(EXERCISE MATERIALS Opens)
(** * Testing-pipeline orchestrator and analysis scorer: a shallow embedding

    The development follows [src/backend/code_tester.py] and
    [src/backend/code_analyzer.py], with the check that the testing
    endpoint of [src/backend/main.py] makes before it calls the pipeline.
    Python integers are [Z], Python [str] values are [string] (one [ascii]
    per code point, Latin-1 range), Python dictionaries with string keys
    are insertion-ordered association lists, and raised exceptions are
    values of the record [exn].  Everything that
    lives outside the interpreter (sub-processes, the hosted model, the JSON
    parser, the host file system) is gathered in the record [World].

    Conventions of the model:
    - paths follow the POSIX flavour of [pathlib] and [os.path]; the file
      system has directories and regular files, no symbolic links and no
      permissions;
    - a stage runner is a computation in the monad [M]: it reads and
      changes the file system, appends to the log of the commands given to
      [subprocess.run], and returns a value or raises;
    - every raised exception is an instance of [Exception];
    - the standard library is that of Python 3.11 (the texts of its
      exceptions are given as that version words them);
    - creating the temporary directory, building the model handle and
      writing to the console succeed, so they do not appear; removing the
      temporary directory may fail, see [run_testing_pipeline_call]. *)

From Stdlib Require Import ZArith List String Ascii Bool Arith Lia DecimalString.
Import ListNotations.
Open Scope string_scope.

(* ================================================================== *)
(** * Part I. The model                                                 *)
(* ================================================================== *)

(** ** Python [str] primitives *)

Module Py.

(** [s.split(c)] for a one-character separator: never an empty list. *)
Fixpoint split (c : ascii) (s : string) : list string :=
  match s with
  | EmptyString => [EmptyString]
  | String a r =>
      if Ascii.eqb a c then EmptyString :: split c r
      else match split c r with
           | h :: t => String a h :: t
           | [] => [String a EmptyString]
           end
  end.

(** [sep.join(l)] *)
Fixpoint join (sep : string) (l : list string) : string :=
  match l with
  | [] => EmptyString
  | [x] => x
  | x :: t => x ++ sep ++ join sep t
  end.

(** [s.startswith(p)] *)
Fixpoint startswith (p s : string) : bool :=
  match p, s with
  | EmptyString, _ => true
  | String a p', String b s' => Ascii.eqb a b && startswith p' s'
  | String _ _, EmptyString => false
  end.

(** [needle in hay] *)
Fixpoint contains (needle hay : string) : bool :=
  startswith needle hay ||
  match hay with
  | EmptyString => false
  | String _ r => contains needle r
  end.

(** [str.isspace] on one character, for the code points below 256. *)
Definition isspace (a : ascii) : bool :=
  let n := nat_of_ascii a in
  (Nat.leb 9 n && Nat.leb n 13) || (Nat.leb 28 n && Nat.leb n 32)
  || Nat.eqb n 133 || Nat.eqb n 160.

Fixpoint all_space (s : string) : bool :=
  match s with
  | EmptyString => true
  | String a r => isspace a && all_space r
  end.

Fixpoint lstrip (s : string) : string :=
  match s with
  | EmptyString => EmptyString
  | String a r => if isspace a then lstrip r else s
  end.

Fixpoint rstrip (s : string) : string :=
  match s with
  | EmptyString => EmptyString
  | String a r => if all_space s then EmptyString else String a (rstrip r)
  end.

(** [s.strip()] *)
Definition strip (s : string) : string := rstrip (lstrip s).

(** [s[:n]] *)
Fixpoint take (n : nat) (s : string) : string :=
  match n, s with
  | S n', String a r => String a (take n' r)
  | _, _ => EmptyString
  end.

(** [s[n:]] *)
Fixpoint drop (n : nat) (s : string) : string :=
  match n, s with
  | S n', String _ r => drop n' r
  | _, _ => s
  end.

(** truthiness of a [str] *)
Definition truthy (s : string) : bool :=
  match s with EmptyString => false | _ => true end.

(** [l[-1]]: [None] stands for [IndexError]. *)
Definition last_item {A} (l : list A) : option A :=
  match rev l with [] => None | x :: _ => Some x end.

End Py.

(** ** Python values, dictionaries and exceptions *)

(** The values that travel through the reports.  A [PFloat m e] is the
    JSON number [m * 10^e]; floats only occur inside the coverage tool's
    report, which the pipeline passes on without computing on it. *)
#[warnings="-register-all"]
Inductive pyval : Type :=
| PNone
| PBool (b : bool)
| PInt (z : Z)
| PFloat (mantissa exponent : Z)
| PStr (s : string)
| PList (l : list pyval)
| PDict (d : list (string * pyval)).

Definition pydict : Type := list (string * pyval).

(** [d.get(k)] *)
Fixpoint dict_get (k : string) (d : pydict) : option pyval :=
  match d with
  | [] => None
  | (k', v) :: t => if String.eqb k k' then Some v else dict_get k t
  end.

(** [d.get(k, default)] *)
Definition dict_get_default (k : string) (default : pyval) (d : pydict) : pyval :=
  match dict_get k d with Some v => v | None => default end.

(** [d[k] = v]: an existing key keeps its position. *)
Fixpoint dict_set (k : string) (v : pyval) (d : pydict) : pydict :=
  match d with
  | [] => [(k, v)]
  | (k', v') :: t =>
      if String.eqb k k' then (k', v) :: t else (k', v') :: dict_set k v t
  end.

(** Truth value of an object, as [if x] and [not x] compute it. *)
Definition py_truthy (v : pyval) : bool :=
  match v with
  | PNone => false
  | PBool b => b
  | PInt z => negb (Z.eqb z 0)
  | PFloat m _ => negb (Z.eqb m 0)
  | PStr s => Py.truthy s
  | PList l => match l with [] => false | _ => true end
  | PDict d => match d with [] => false | _ => true end
  end.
(EXERCISE MATERIALS Closes)
WHAT YOU WILL DO
Take the entries above and transcribe them exactly as they stand.

EXERCISE OUTPUT
(** * Testing-pipeline orchestrator and analysis scorer: a shallow embedding

    The development follows [src/backend/code_tester.py] and
    [src/backend/code_analyzer.py], with the check that the testing
    endpoint of [src/backend/main.py] makes before it calls the pipeline.
    Python integers are [Z], Python [str] values are [string] (one [ascii]
    per code point, Latin-1 range), Python dictionaries with string keys
    are insertion-ordered association lists, and raised exceptions are
    values of the record [exn].  Everything that
    lives outside the interpreter (sub-processes, the hosted model, the JSON
    parser, the host file system) is gathered in the record [World].

    Conventions of the model:
    - paths follow the POSIX flavour of [pathlib] and [os.path]; the file
      system has directories and regular files, no symbolic links and no
      permissions;
    - a stage runner is a computation in the monad [M]: it reads and
      changes the file system, appends to the log of the commands given to
      [subprocess.run], and returns a value or raises;
    - every raised exception is an instance of [Exception];
    - the standard library is that of Python 3.11 (the texts of its
      exceptions are given as that version words them);
    - creating the temporary directory, building the model handle and
      writing to the console succeed, so they do not appear; removing the
      temporary directory may fail, see [run_testing_pipeline_call]. *)

From Stdlib Require Import ZArith List String Ascii Bool Arith Lia DecimalString.
Import ListNotations.
Open Scope string_scope.

(* ================================================================== *)
(** * Part I. The model                                                 *)
(* ================================================================== *)

(** ** Python [str] primitives *)

Module Py.

(** [s.split(c)] for a one-character separator: never an empty list. *)
Fixpoint split (c : ascii) (s : string) : list string :=
  match s with
  | EmptyString => [EmptyString]
  | String a r =>
      if Ascii.eqb a c then EmptyString :: split c r
      else match split c r with
           | h :: t => String a h :: t
           | [] => [String a EmptyString]
           end
  end.

(** [sep.join(l)] *)
Fixpoint join (sep : string) (l : list string) : string :=
  match l with
  | [] => EmptyString
  | [x] => x
  | x :: t => x ++ sep ++ join sep t
  end.

(** [s.startswith(p)] *)
Fixpoint startswith (p s : string) : bool :=
  match p, s with
  | EmptyString, _ => true
  | String a p', String b s' => Ascii.eqb a b && startswith p' s'
  | String _ _, EmptyString => false
  end.

(** [needle in hay] *)
Fixpoint contains (needle hay : string) : bool :=
  startswith needle hay ||
  match hay with
  | EmptyString => false
  | String _ r => contains needle r
  end.

(** [str.isspace] on one character, for the code points below 256. *)
Definition isspace (a : ascii) : bool :=
  let n := nat_of_ascii a in
  (Nat.leb 9 n && Nat.leb n 13) || (Nat.leb 28 n && Nat.leb n 32)
  || Nat.eqb n 133 || Nat.eqb n 160.

Fixpoint all_space (s : string) : bool :=
  match s with
  | EmptyString => true
  | String a r => isspace a && all_space r
  end.

Fixpoint lstrip (s : string) : string :=
  match s with
  | EmptyString => EmptyString
  | String a r => if isspace a then lstrip r else s
  end.

Fixpoint rstrip (s : string) : string :=
  match s with
  | EmptyString => EmptyString
  | String a r => if all_space s then EmptyString else String a (rstrip r)
  end.

(** [s.strip()] *)
Definition strip (s : string) : string := rstrip (lstrip s).

(** [s[:n]] *)
Fixpoint take (n : nat) (s : string) : string :=
  match n, s with
  | S n', String a r => String a (take n' r)
  | _, _ => EmptyString
  end.

(** [s[n:]] *)
Fixpoint drop (n : nat) (s : string) : string :=
  match n, s with
  | S n', String _ r => drop n' r
  | _, _ => s
  end.

(** truthiness of a [str] *)
Definition truthy (s : string) : bool :=
  match s with EmptyString => false | _ => true end.

(** [l[-1]]: [None] stands for [IndexError]. *)
Definition last_item {A} (l : list A) : option A :=
  match rev l with [] => None | x :: _ => Some x end.

End Py.

(** ** Python values, dictionaries and exceptions *)

(** The values that travel through the reports.  A [PFloat m e] is the
    JSON number [m * 10^e]; floats only occur inside the coverage tool's
    report, which the pipeline passes on without computing on it. *)
#[warnings="-register-all"]
Inductive pyval : Type :=
| PNone
| PBool (b : bool)
| PInt (z : Z)
| PFloat (mantissa exponent : Z)
| PStr (s : string)
| PList (l : list pyval)
| PDict (d : list (string * pyval)).

Definition pydict : Type := list (string * pyval).

(** [d.get(k)] *)
Fixpoint dict_get (k : string) (d : pydict) : option pyval :=
  match d with
  | [] => None
  | (k', v) :: t => if String.eqb k k' then Some v else dict_get k t
  end.

(** [d.get(k, default)] *)
Definition dict_get_default (k : string) (default : pyval) (d : pydict) : pyval :=
  match dict_get k d with Some v => v | None => default end.

(** [d[k] = v]: an existing key keeps its position. *)
Fixpoint dict_set (k : string) (v : pyval) (d : pydict) : pydict :=
  match d with
  | [] => [(k, v)]
  | (k', v') :: t =>
      if String.eqb k k' then (k', v) :: t else (k', v') :: dict_set k v t
  end.

(** Truth value of an object, as [if x] and [not x] compute it. *)
Definition py_truthy (v : pyval) : bool :=
  match v with
  | PNone => false
  | PBool b => b
  | PInt z => negb (Z.eqb z 0)
  | PFloat m _ => negb (Z.eqb m 0)
  | PStr s => Py.truthy s
  | PList l => match l with [] => false | _ => true end
  | PDict d => match d with [] => false | _ => true end
  end.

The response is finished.